Work instructions
Every line of the data that includes "Theorem" should be copied out.

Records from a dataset
--

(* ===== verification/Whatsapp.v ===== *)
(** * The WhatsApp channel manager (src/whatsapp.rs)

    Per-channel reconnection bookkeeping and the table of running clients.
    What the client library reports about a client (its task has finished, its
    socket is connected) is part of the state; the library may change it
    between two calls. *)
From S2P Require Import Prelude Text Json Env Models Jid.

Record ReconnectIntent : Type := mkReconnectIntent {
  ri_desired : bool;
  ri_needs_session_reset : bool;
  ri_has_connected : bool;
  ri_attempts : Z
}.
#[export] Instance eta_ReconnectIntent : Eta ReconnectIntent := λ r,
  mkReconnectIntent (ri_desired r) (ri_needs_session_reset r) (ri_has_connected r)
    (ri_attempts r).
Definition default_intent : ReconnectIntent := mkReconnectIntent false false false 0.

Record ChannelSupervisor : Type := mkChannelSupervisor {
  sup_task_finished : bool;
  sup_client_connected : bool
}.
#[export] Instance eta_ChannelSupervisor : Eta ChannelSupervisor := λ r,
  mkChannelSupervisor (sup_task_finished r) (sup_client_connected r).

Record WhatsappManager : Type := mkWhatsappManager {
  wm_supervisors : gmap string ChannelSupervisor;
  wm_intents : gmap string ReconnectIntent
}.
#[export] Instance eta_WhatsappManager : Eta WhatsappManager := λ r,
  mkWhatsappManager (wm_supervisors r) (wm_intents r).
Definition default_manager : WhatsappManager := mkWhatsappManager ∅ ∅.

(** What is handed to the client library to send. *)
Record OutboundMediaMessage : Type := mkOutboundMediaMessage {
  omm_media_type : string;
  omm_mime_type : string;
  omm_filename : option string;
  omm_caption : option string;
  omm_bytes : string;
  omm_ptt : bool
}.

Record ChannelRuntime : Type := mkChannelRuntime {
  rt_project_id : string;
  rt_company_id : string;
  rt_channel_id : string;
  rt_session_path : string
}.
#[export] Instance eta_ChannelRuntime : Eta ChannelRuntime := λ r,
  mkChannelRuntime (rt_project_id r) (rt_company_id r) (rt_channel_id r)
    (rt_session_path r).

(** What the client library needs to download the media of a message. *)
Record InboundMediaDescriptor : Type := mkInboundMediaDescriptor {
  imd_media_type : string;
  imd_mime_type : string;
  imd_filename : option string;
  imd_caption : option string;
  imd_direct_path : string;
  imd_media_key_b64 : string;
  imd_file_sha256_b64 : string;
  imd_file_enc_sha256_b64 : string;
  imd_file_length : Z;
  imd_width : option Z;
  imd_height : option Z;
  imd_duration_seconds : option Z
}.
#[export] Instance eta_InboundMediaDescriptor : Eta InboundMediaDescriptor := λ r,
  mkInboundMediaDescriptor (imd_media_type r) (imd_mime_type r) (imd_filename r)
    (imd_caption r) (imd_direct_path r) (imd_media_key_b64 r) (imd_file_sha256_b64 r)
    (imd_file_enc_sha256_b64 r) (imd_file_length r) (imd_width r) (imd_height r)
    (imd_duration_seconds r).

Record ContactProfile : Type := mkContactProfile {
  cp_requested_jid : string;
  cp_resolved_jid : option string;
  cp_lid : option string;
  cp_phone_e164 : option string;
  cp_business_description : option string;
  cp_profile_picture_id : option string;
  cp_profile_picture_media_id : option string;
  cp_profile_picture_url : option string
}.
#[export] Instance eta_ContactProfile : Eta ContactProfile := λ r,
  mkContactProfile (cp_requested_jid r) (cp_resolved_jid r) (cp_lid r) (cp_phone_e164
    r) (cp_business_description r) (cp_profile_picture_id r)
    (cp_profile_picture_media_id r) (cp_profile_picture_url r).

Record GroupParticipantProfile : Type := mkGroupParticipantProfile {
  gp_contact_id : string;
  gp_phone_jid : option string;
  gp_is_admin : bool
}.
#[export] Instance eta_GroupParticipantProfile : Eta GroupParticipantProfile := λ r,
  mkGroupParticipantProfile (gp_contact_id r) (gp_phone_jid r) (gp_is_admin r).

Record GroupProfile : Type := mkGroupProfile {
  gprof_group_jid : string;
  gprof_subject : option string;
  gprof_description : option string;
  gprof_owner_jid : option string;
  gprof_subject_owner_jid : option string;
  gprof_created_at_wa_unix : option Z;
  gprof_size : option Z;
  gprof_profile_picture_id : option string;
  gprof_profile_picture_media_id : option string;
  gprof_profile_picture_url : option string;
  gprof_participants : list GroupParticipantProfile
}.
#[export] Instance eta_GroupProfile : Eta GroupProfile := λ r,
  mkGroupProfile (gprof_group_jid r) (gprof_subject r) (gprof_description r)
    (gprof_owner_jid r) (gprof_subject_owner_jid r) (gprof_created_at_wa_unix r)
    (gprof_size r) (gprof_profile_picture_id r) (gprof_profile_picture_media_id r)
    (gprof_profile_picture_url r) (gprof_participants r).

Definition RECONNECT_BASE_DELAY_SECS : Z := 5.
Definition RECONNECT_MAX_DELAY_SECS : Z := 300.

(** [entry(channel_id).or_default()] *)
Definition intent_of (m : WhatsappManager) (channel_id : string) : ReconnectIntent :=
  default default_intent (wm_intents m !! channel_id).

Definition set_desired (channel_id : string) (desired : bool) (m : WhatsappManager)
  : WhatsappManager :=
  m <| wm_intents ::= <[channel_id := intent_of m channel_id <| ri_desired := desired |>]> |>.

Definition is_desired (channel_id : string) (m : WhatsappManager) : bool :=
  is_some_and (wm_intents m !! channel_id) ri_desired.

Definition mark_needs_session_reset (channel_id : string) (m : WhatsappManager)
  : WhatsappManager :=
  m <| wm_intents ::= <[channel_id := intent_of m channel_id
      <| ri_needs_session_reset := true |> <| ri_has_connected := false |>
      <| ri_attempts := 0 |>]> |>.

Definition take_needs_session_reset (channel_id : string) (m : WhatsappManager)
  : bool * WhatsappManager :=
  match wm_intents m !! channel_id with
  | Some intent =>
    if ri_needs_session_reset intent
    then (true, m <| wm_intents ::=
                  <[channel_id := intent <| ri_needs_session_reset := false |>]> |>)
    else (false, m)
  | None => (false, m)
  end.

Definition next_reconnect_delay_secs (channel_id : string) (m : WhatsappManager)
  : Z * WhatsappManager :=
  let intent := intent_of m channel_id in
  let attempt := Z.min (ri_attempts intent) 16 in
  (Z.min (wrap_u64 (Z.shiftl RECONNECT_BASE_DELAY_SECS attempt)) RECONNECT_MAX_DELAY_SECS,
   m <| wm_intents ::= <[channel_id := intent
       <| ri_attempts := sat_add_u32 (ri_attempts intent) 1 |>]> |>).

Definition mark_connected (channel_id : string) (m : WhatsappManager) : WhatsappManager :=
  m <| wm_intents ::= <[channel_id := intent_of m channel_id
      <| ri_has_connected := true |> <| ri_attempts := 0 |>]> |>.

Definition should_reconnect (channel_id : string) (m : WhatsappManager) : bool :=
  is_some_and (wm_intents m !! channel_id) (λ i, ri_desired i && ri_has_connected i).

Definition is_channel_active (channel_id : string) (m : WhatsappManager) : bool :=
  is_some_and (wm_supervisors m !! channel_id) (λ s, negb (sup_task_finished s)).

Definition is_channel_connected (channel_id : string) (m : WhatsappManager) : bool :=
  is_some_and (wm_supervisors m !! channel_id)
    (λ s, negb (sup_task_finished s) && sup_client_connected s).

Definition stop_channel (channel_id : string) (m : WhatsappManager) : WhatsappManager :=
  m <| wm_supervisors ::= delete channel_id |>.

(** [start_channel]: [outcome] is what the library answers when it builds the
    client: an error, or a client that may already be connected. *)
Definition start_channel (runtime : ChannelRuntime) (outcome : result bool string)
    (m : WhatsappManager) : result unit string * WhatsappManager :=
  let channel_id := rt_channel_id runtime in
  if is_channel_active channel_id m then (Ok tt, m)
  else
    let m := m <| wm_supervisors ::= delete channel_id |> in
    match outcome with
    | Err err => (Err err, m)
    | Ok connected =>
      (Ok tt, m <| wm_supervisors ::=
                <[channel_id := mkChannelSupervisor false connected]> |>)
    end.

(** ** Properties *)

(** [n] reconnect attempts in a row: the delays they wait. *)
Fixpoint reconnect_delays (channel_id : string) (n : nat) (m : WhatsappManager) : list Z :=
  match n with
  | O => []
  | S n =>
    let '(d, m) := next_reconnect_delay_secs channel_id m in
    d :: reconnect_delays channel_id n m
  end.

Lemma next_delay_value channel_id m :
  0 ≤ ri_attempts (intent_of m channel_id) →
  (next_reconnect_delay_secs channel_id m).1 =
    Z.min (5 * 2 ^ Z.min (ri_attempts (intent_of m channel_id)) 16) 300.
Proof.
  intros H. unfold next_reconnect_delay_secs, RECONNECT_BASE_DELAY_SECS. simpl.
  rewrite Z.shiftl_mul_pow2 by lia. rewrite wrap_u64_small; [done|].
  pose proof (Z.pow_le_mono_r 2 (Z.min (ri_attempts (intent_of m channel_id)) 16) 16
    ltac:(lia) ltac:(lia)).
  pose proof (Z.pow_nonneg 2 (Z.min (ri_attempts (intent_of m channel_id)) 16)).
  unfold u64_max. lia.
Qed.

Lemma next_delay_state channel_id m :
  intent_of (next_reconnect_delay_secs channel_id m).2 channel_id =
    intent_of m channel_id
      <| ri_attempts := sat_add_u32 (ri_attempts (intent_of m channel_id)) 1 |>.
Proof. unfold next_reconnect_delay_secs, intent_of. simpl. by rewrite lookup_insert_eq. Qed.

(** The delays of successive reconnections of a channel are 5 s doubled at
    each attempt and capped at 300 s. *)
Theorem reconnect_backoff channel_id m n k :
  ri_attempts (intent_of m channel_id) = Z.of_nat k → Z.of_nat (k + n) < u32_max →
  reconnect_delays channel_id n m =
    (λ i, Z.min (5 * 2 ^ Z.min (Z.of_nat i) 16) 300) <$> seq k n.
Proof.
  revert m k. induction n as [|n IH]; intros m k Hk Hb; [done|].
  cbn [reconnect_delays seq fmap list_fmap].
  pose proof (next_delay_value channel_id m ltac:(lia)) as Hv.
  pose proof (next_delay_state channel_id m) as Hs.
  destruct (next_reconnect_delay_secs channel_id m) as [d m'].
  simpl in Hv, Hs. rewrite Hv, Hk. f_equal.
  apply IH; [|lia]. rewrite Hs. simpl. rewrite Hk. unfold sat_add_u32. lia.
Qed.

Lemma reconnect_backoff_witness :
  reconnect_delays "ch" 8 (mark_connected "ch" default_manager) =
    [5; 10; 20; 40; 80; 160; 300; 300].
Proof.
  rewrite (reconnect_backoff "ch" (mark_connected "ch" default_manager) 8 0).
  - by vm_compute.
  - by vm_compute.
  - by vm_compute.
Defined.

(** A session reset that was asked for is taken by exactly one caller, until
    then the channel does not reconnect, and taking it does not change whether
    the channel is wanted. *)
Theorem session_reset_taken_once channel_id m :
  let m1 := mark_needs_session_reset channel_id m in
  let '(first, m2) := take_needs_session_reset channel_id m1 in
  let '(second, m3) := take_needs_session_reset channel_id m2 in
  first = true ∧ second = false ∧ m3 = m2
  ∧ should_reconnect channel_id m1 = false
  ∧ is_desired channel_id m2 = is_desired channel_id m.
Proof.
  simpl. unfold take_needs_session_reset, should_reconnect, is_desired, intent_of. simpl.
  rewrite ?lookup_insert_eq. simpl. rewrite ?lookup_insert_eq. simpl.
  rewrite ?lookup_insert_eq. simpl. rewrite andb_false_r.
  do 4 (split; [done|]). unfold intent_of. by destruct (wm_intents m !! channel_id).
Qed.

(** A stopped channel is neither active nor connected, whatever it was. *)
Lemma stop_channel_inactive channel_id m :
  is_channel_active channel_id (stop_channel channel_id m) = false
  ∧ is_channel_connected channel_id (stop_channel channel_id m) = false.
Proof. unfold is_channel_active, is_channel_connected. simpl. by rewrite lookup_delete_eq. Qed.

--

Written answer
Theorem reconnect_backoff channel_id m n k :
Theorem session_reset_taken_once channel_id m :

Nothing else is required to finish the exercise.